Anbar was named one of 10 “teaching innovators” by the Chronicle of Higher Education in 2017. He received the Science Innovation Award from the European Association of Geochemistry in 2019, the Arthur L. Day Medal from the Geological Society of America in 2020, and gave the American Geophysical Union’s Carl Sagan Lecture in 2022.


Abstract: The Science of Living Worlds

We live in an era of jarring juxtaposition. On the one hand, humanity is increasingly looking outward, to the stars, with renewed hope and optimism. In science, this sentiment manifests in the emergence of astrobiology – the scientific exploration of life’s distribution in the Universe – as a key driver of space exploration. Among the public, we find it in a renaissance of enthusiasm for projecting humanity beyond our world. Yet, simultaneously, the advent of the Anthropocene has us looking inward, often with fear and trepidation, as we grapple with our growing impact and influence on the environment and the challenge of finding sustainable solutions. We wonder and worry about the future of our world – and of ourselves. 

This confluence of conflicting motivations gives rise to a host of questions and concerns that coalesce in a single “big question”: “How do living worlds evolve?” This over-arching question encompasses life’s origins, its growth to planetary scale, the emergence of intelligent life, and the ways in which planet-altering intelligence can shape planetary futures. Crucially, our understanding of this question informs our attitudes and actions toward the future of the planet on which we live. For science, it is a question of great interest. For society, it is existential.

Exploration of this question is necessarily rooted in the Earth and space sciences and adjacent life sciences. It also must engage and even embrace aspects of social sciences and humanities that will shape the future of a human-dominated world – and hence are essential to any “operator’s manual” for the Anthropocene. This synthesis-of-sciences begins to outline what may be an emerging new science – a “science of living worlds”. 

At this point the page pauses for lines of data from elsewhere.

(** * knowledge_rag: the graph view, its highlighting pass and the page state

    A shallow embedding of [components/KnowledgeGraph.tsx], [App.tsx],
    [types.ts] and [services/geminiService.ts].

    - [Js]     : what the code uses of the JavaScript runtime (UTF-16
                 strings, [includes], numbers, parsed JSON values);
    - [Types]  : the interfaces of [types.ts];
    - [D3]     : what the code uses of d3-zoom and d3-force;
    - [Graph]  : the highlighting pass of the component, on values;
    - [Dom]    : the object store, the simulation and the drawn elements;
    - [Page]   : the state of [App] and of the mounted component, the two
                 effects, the handlers and the events;
    - [Spec]   : the predicates of the specification and of the proofs.

    What the repository takes from outside is taken as given: the case
    mapping and the JSON parser and printer are the fields of the class
    [Runtime], the first placement of the nodes is the field of the class
    [Layout], and the numbers that the forces compute at a tick come with
    the tick ([Forces]). Transitions are modelled by the values they end
    on. [svgRef.current] is set as long as the component is mounted, so
    the tests [!svgRef.current] of the two effects are left out. *)

From Stdlib Require Import List Bool Arith NArith ZArith QArith Lia.
From Stdlib Require Import Strings.String Strings.Ascii.
From stdpp Require Import base list.
Import ListNotations.

Local Open Scope N_scope.

(* ===================================================================== *)
(** ** The JavaScript runtime *)
(* ===================================================================== *)

Module Js.

(** A JavaScript string is a sequence of UTF-16 code units. *)
Definition jsstring : Type := list N.

Definition continuation (a : ascii) : N := N.land (N_of_ascii a) 63.

(** Code units of a literal written in UTF-8 in this file. *)
Fixpoint utf16 (s : string) : jsstring :=
  match s with
  | EmptyString => []
  | String a s1 =>
    let b0 := N_of_ascii a in
    if b0 <? 128 then b0 :: utf16 s1
    else if b0 <? 224 then
      match s1 with
      | String b s2 =>
        (N.shiftl (N.land b0 31) 6 + continuation b) :: utf16 s2
      | _ => [65533]
      end
    else if b0 <? 240 then
      match s1 with
      | String b (String c s3) =>
        (N.shiftl (N.land b0 15) 12 + N.shiftl (continuation b) 6
         + continuation c) :: utf16 s3
      | _ => [65533]
      end
    else
      match s1 with
      | String b (String c (String d s4)) =>
        let cp := N.shiftl (N.land b0 7) 18 + N.shiftl (continuation b) 12
                  + N.shiftl (continuation c) 6 + continuation d in
        let v := cp - 65536 in
        (55296 + N.shiftr v 10) :: (56320 + N.land v 1023) :: utf16 s4
      | _ => [65533]
      end
  end.

Arguments utf16 : simpl never.

(** [a === b] on strings. *)
Definition str_eqb (a b : jsstring) : bool := bool_decide (a = b).

(** [t.startsWith(s)]. *)
Fixpoint startsWith (t s : jsstring) : bool :=
  match s, t with
  | [], _ => true
  | _ :: _, [] => false
  | c :: s', d :: t' => (c =? d) && startsWith t' s'
  end.

(** [t.includes(s)]: [s] occurs in [t] at some position. *)
Fixpoint includes (t s : jsstring) : bool :=
  startsWith t s ||
  match t with
  | [] => false
  | _ :: t' => includes t' s
  end.

(** [s.length > 0]. *)
Definition nonEmpty (s : jsstring) : bool :=
  match s with [] => false | _ :: _ => true end.

(** White space and line terminators, as [trim] sees them. *)
Definition isSpace (c : N) : bool :=
  (c =? 32) || ((9 <=? c) && (c <=? 13)) || (c =? 160) || (c =? 5760)
  || ((8192 <=? c) && (c <=? 8202)) || (c =? 8232) || (c =? 8233)
  || (c =? 8239) || (c =? 8287) || (c =? 12288) || (c =? 65279).

Fixpoint trimStart (s : jsstring) : jsstring :=
  match s with
  | c :: s' => if isSpace c then trimStart s' else s
  | [] => []
  end.

(** [s.trim()]. *)
Definition trim (s : jsstring) : jsstring :=
  rev (trimStart (rev (trimStart s))).

(** The case mapping of the basic Latin letters; code units outside
    [A-Z] are kept. It agrees with [String.prototype.toLowerCase] on
    text made of ASCII and of characters without case, such as the
    labels of the sample data. *)
Definition lowerUnit (c : N) : N :=
  if (65 <=? c) && (c <=? 90) then c + 32 else c.

Definition asciiLower (s : jsstring) : jsstring := map lowerUnit s.

(** A number: an IEEE double read as a rational, or [NaN]. *)
Inductive number : Type :=
| NaN
| Num (q : Q).

(** Truthiness of a number: [0] and [NaN] are falsy. *)
Definition truthyNumber (n : number) : bool :=
  match n with
  | NaN => false
  | Num q => negb (Qeq_bool q 0)
  end.
Lemma download_thread_verified cfg env a st sha1sum speed st1 :
  download_outcome cfg env a st = (inr (sha1sum, speed), st1) ->
  sha1 a = Some sha1sum ->
  let id := action_id st in
  let complete := download_complete_message speed in
  let progress :=
    (feedback_events cfg (current_time env (trace st1)) (feedback_url a) id (Some complete)
       "none" "proceeding" ++ [EvLog LMessage complete; EvLog LMessage "File checksum OK."])%list in
  let verified :=
    feedback_events cfg (current_time env (trace st1 ++ progress)) (feedback_url a) id
      (Some "File checksum OK.") "none" "proceeding" in
  download_thread cfg env a st
  = (tt, append_trace st1
           (progress ++ verified
            ++ [EvArtifactFree a; EvSoftwareReady (bundle_download_location cfg)])).
Proof.
  unfold download_outcome. intros Hget Hsha. cbv zeta.
  pose proof (get_binary_success _ _ _ _ _ _ _ _ _ Hget) as Hst1. simpl in Hst1.
  unfold download_thread. unfold bind at 1. simpl. unfold bind at 1.
  simpl in Hget. rewrite Hget.
  unfold bind at 1. unfold load_action_id at 1.
  replace (action_id st1) with (action_id st) by (subst st1; reflexivity).
  unfold bind at 1.
  destruct (feedback_progress cfg env (feedback_url a) (action_id st) _ st1)
    as [b1 s1] eqn:E1.
  apply (f_equal snd) in E1. rewrite feedback_progress_effect in E1. simpl in E1.
  subst s1.
  unfold bind at 1. unfold g_log at 1. rewrite emit_append_trace, append_trace_app.
  rewrite Hsha. unfold g_strcmp0_differs. rewrite String.eqb_refl. cbn [negb].
  unfold bind at 1. unfold g_log at 1. rewrite emit_append_trace, append_trace_app.
  unfold bind at 1. unfold load_action_id at 1.
  replace (action_id (append_trace st1 _)) with (action_id st)
    by (subst st1; reflexivity).
  unfold bind at 1.
  match goal with
  | |- context [feedback_progress cfg env ?u ?i ?d ?s] =>
      destruct (feedback_progress cfg env u i d s) as [b2 s2] eqn:E2
  end.
  apply (f_equal snd) in E2. rewrite feedback_progress_effect in E2. simpl in E2.
  subst s2.
  unfold bind at 1. unfold process_artifact_cleanup.
  rewrite emit_append_trace, append_trace_app.
  rewrite emit_append_trace, append_trace_app, append_trace_app.
  unfold download_complete_message. rewrite <- !app_assoc. reflexivity.
Qed.

Lemma filter_post_feedback_events cfg now url id detail finished execution :
  filter is_post (feedback_events cfg now url id detail finished execution)
  = [EvRequest POST url (rest_request_headers cfg true)
       (Some (envelope_node now id detail finished execution None))].
Proof. reflexivity. Qed.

In this lecture, we will explore key aspects of this new science and its application. Looking to the past, we will consider new perspectives on the preciousness of our “pale blue dot” arising from recent discoveries about the evolution of Earth’s aerobic biosphere. Looking to the future, we will examine new insights from the learning sciences, especially about science education, and new capabilities arising from learning engineering, that show how we might avoid a future as a “demon haunted world”.